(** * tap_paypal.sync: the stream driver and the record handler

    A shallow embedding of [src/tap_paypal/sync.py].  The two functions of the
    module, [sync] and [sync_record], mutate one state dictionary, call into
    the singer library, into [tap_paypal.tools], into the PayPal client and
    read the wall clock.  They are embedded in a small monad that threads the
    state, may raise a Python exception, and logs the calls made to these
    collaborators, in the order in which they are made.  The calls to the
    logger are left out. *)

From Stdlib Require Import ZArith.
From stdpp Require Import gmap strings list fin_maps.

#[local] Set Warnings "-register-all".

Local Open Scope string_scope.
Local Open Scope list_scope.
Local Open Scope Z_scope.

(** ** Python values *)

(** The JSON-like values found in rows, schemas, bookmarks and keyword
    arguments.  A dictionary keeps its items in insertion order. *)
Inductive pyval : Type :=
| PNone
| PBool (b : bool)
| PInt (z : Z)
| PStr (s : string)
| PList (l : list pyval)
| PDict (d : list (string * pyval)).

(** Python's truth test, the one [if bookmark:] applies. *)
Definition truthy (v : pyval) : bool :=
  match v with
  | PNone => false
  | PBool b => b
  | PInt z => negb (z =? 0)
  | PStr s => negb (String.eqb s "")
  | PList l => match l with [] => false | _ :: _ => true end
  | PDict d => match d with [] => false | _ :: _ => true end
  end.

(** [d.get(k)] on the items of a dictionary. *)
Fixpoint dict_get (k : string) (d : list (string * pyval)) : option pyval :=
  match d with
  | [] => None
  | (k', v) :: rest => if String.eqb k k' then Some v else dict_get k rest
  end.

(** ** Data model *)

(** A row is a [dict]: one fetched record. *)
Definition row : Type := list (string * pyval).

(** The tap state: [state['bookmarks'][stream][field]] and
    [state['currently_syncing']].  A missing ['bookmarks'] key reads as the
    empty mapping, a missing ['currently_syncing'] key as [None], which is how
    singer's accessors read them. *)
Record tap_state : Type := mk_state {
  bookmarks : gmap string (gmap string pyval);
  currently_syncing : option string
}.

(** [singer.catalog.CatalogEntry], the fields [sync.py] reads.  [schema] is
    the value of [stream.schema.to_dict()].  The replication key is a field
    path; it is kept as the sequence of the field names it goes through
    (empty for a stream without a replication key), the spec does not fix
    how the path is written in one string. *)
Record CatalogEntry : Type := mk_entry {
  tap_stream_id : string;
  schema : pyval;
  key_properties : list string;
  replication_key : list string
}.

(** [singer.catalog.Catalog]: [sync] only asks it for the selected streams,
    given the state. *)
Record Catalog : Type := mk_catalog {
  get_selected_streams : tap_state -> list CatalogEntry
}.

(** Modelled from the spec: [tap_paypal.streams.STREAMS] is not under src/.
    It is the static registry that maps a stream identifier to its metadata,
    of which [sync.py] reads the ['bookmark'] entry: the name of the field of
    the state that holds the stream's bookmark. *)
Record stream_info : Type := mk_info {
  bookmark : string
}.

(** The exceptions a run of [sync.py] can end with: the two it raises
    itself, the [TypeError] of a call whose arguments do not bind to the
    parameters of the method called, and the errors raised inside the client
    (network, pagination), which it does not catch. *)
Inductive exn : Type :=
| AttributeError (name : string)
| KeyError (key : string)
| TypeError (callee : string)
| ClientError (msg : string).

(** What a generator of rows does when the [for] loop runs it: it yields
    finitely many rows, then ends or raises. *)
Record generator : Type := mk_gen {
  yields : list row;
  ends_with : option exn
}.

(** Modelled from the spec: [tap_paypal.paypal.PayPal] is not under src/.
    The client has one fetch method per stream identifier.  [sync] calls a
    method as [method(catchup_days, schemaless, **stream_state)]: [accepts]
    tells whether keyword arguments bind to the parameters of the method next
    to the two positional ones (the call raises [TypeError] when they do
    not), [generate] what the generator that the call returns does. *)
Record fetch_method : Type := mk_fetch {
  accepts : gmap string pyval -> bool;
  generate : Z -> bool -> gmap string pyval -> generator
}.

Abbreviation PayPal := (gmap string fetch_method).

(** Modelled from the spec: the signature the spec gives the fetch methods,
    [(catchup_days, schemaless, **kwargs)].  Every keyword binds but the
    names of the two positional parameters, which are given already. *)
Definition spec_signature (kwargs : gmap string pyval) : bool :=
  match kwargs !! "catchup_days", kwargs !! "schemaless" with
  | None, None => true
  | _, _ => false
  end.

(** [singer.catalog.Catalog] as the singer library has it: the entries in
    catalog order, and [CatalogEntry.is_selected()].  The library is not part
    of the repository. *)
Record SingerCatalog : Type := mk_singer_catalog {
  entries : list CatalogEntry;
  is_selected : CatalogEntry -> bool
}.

◇ ◇ ◇ ◇ ◇ ◇ ◇

Each line from the one containing "Record SingerCatalog : Type" to the end of the entries above should be copied exactly, and no other line.

EXERCISE SOLUTION:
Record SingerCatalog : Type := mk_singer_catalog {
  entries : list CatalogEntry;
  is_selected : CatalogEntry -> bool
}.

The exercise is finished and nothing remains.